<<<<
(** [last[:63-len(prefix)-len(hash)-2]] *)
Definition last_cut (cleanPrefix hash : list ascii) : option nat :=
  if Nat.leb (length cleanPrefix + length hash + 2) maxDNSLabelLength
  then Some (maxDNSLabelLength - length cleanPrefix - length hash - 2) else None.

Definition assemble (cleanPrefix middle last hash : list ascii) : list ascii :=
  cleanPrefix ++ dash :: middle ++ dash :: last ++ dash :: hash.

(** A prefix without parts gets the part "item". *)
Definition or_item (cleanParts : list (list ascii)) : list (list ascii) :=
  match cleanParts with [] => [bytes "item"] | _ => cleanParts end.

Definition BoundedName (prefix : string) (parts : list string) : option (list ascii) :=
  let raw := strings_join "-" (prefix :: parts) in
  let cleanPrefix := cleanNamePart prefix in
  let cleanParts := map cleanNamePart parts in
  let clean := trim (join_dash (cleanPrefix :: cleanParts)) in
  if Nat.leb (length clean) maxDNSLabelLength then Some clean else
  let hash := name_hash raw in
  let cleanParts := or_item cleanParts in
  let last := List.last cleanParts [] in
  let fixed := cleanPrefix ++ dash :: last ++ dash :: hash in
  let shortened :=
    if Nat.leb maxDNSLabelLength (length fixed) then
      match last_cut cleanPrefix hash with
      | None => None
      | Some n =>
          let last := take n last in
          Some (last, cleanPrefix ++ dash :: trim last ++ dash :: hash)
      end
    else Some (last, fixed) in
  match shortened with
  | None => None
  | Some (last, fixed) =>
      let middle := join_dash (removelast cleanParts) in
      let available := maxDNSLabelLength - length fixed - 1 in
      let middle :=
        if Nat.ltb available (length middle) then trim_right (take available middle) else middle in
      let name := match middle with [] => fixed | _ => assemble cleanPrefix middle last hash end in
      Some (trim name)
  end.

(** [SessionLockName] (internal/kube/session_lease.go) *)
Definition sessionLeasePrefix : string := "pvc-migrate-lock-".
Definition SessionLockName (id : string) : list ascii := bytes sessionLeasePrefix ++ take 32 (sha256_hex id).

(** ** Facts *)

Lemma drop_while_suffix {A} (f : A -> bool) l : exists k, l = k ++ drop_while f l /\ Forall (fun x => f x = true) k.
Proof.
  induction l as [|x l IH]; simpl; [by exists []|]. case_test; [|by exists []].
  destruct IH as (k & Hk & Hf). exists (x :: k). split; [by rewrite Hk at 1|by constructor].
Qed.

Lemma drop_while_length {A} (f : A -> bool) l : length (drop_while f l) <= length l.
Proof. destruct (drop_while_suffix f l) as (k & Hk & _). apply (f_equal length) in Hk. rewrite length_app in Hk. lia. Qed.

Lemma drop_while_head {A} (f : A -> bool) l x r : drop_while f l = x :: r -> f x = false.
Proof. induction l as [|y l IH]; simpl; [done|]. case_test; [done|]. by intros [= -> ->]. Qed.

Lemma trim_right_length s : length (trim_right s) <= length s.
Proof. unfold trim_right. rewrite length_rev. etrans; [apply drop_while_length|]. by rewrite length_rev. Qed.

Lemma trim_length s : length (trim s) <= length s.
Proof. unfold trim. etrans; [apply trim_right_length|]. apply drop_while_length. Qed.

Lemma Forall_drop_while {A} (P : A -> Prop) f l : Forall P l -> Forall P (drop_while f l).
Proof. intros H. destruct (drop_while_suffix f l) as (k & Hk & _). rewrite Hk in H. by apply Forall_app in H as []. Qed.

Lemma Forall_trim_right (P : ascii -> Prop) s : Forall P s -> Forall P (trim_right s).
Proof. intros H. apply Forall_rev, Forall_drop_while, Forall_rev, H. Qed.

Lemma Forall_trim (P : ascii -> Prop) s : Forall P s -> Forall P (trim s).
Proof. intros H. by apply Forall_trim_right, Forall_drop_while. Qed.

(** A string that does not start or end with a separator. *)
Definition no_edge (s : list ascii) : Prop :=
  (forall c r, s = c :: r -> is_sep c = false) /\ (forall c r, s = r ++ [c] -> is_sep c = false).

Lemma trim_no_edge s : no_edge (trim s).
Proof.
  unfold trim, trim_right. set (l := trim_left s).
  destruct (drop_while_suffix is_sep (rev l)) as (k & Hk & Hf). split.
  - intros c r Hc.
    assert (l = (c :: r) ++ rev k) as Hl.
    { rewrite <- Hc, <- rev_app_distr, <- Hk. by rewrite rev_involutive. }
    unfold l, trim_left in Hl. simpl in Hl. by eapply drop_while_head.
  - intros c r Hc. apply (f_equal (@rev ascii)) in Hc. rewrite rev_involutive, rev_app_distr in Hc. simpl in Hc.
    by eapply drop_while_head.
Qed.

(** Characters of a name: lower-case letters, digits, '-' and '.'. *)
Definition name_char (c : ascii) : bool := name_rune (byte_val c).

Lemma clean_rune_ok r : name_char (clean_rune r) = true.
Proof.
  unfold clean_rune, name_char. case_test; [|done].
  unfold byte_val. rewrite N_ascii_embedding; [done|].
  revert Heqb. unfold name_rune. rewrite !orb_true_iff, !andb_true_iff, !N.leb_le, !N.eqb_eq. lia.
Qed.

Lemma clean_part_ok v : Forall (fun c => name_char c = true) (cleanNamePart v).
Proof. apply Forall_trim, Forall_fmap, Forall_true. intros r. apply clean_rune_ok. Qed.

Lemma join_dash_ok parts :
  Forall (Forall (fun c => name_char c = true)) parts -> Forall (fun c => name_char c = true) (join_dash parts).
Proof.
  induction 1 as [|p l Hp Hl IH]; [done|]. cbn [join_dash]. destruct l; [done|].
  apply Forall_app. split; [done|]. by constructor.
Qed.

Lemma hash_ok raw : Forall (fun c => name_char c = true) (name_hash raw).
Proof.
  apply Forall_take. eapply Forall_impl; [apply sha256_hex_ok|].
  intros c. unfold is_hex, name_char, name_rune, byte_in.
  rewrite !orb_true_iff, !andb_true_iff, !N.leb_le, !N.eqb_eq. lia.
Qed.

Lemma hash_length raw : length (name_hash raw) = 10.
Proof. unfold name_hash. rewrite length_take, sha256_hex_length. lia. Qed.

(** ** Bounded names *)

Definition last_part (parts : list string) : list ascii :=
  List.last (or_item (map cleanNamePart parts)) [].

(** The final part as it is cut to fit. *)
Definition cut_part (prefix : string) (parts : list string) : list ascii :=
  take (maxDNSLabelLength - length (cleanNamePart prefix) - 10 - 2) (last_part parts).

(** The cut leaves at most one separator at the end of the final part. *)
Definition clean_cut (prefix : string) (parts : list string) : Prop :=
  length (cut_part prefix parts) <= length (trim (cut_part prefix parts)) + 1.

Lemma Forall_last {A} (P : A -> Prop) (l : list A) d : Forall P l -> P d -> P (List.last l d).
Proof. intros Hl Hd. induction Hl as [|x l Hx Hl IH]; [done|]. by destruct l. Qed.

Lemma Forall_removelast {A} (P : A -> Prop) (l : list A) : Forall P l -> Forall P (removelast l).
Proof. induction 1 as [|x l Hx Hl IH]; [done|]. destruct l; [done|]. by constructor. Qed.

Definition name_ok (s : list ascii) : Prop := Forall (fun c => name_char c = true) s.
>>>>
<<<<
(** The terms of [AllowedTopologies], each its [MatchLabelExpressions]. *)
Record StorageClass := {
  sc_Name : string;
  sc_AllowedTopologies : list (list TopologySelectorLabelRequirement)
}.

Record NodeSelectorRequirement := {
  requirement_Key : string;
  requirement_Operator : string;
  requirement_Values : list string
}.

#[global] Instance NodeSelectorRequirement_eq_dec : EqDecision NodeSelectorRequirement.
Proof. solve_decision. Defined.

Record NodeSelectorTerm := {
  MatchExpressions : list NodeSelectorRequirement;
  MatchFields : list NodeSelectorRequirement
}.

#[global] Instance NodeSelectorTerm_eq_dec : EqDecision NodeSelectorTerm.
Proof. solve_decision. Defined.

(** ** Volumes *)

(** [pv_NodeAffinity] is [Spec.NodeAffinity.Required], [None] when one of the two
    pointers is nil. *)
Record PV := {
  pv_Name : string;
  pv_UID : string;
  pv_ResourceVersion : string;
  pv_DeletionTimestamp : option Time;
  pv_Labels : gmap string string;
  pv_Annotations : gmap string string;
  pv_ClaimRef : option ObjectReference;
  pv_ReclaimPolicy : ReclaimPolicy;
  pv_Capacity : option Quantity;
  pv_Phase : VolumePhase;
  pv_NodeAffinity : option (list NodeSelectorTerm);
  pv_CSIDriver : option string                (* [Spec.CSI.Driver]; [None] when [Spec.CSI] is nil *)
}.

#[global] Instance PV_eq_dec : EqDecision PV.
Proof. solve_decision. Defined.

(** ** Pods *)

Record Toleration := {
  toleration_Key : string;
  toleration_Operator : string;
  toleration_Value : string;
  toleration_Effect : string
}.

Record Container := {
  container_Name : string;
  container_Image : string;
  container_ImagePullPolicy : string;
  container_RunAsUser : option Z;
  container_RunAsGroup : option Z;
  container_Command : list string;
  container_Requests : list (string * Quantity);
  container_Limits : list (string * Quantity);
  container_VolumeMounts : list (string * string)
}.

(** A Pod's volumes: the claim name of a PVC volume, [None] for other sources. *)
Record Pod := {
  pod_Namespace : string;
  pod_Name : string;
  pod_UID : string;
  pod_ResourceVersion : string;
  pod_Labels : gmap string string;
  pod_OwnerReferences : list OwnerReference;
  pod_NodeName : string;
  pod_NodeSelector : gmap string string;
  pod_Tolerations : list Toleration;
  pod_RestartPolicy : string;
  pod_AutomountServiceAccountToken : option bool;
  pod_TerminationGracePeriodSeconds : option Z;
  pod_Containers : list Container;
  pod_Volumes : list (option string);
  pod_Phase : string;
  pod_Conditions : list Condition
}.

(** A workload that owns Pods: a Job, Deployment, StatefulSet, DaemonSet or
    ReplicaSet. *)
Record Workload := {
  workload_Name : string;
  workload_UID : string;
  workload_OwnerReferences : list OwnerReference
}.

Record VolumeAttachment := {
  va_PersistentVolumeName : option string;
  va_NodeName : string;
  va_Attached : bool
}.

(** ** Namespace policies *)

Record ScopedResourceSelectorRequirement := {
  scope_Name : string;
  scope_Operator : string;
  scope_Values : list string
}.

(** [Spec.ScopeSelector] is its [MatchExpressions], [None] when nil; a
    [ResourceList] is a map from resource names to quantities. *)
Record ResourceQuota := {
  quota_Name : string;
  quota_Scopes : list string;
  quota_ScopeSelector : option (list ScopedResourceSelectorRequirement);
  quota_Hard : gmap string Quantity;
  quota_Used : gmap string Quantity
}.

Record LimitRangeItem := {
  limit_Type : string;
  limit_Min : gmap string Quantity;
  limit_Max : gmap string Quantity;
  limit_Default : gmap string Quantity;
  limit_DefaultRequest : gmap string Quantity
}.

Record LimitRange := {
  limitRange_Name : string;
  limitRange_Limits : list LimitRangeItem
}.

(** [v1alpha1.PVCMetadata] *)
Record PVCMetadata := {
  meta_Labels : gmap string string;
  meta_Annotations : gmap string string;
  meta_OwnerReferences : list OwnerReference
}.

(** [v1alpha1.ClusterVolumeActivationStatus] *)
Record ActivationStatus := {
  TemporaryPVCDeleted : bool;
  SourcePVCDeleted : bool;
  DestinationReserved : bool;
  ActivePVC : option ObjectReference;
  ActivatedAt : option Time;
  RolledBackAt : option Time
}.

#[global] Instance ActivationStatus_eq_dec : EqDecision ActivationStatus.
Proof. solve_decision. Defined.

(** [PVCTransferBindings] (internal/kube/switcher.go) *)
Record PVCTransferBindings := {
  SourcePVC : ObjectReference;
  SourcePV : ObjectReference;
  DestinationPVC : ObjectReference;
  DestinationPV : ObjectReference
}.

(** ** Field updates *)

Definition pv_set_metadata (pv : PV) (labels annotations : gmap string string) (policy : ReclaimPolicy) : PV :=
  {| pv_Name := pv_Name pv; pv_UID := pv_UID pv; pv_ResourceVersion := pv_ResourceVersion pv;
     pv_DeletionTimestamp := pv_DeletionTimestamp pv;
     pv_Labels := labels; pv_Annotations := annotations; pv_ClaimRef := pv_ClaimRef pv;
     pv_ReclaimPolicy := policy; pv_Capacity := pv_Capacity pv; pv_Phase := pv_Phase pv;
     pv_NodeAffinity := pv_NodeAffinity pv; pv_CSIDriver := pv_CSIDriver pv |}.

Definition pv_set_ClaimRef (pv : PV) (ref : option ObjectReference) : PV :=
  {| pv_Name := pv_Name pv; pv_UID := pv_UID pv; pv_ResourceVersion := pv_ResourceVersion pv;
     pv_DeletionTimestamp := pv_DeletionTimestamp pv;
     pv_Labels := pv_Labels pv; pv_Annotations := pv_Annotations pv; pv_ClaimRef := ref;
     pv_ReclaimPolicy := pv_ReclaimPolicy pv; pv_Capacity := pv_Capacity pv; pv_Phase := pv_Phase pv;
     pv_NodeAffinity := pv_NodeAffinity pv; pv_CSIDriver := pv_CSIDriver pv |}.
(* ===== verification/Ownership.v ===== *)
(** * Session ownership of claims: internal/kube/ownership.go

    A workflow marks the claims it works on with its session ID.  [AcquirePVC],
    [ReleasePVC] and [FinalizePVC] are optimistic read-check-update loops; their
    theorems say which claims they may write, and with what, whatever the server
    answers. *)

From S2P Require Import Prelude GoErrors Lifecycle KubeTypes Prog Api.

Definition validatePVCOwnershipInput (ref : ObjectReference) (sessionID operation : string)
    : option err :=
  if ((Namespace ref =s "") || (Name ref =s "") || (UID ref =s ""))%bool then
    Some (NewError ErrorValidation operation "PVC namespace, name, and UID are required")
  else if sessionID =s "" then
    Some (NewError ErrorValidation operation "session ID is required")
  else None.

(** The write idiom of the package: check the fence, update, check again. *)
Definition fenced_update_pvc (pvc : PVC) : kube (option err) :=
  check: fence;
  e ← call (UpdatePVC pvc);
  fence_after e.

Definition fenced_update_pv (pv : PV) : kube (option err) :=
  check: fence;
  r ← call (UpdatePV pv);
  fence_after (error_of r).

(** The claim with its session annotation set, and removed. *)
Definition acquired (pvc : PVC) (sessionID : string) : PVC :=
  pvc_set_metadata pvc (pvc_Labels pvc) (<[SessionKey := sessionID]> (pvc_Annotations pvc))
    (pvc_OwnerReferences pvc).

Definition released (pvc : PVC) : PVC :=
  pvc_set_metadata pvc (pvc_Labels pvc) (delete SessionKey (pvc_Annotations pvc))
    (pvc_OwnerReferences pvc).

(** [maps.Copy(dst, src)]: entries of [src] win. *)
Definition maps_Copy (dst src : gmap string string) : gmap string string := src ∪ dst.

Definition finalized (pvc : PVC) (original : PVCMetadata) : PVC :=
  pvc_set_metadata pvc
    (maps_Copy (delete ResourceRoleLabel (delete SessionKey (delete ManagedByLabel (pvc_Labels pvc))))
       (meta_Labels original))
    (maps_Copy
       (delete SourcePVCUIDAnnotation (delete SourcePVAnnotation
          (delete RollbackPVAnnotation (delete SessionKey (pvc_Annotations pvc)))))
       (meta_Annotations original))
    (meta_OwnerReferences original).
>>>>
§ **Problem description**
Above are some lines. Repeat exactly, and only, those from the line that has "MatchFields : list NodeSelectorRequirement" through the line that has "container_ImagePullPolicy : string;".

§ **Response below**
  MatchFields : list NodeSelectorRequirement
}.

#[global] Instance NodeSelectorTerm_eq_dec : EqDecision NodeSelectorTerm.
Proof. solve_decision. Defined.

(** ** Volumes *)

(** [pv_NodeAffinity] is [Spec.NodeAffinity.Required], [None] when one of the two
    pointers is nil. *)
Record PV := {
  pv_Name : string;
  pv_UID : string;
  pv_ResourceVersion : string;
  pv_DeletionTimestamp : option Time;
  pv_Labels : gmap string string;
  pv_Annotations : gmap string string;
  pv_ClaimRef : option ObjectReference;
  pv_ReclaimPolicy : ReclaimPolicy;
  pv_Capacity : option Quantity;
  pv_Phase : VolumePhase;
  pv_NodeAffinity : option (list NodeSelectorTerm);
  pv_CSIDriver : option string                (* [Spec.CSI.Driver]; [None] when [Spec.CSI] is nil *)
}.

#[global] Instance PV_eq_dec : EqDecision PV.
Proof. solve_decision. Defined.

(** ** Pods *)

Record Toleration := {
  toleration_Key : string;
  toleration_Operator : string;
  toleration_Value : string;
  toleration_Effect : string
}.

Record Container := {
  container_Name : string;
  container_Image : string;
  container_ImagePullPolicy : string;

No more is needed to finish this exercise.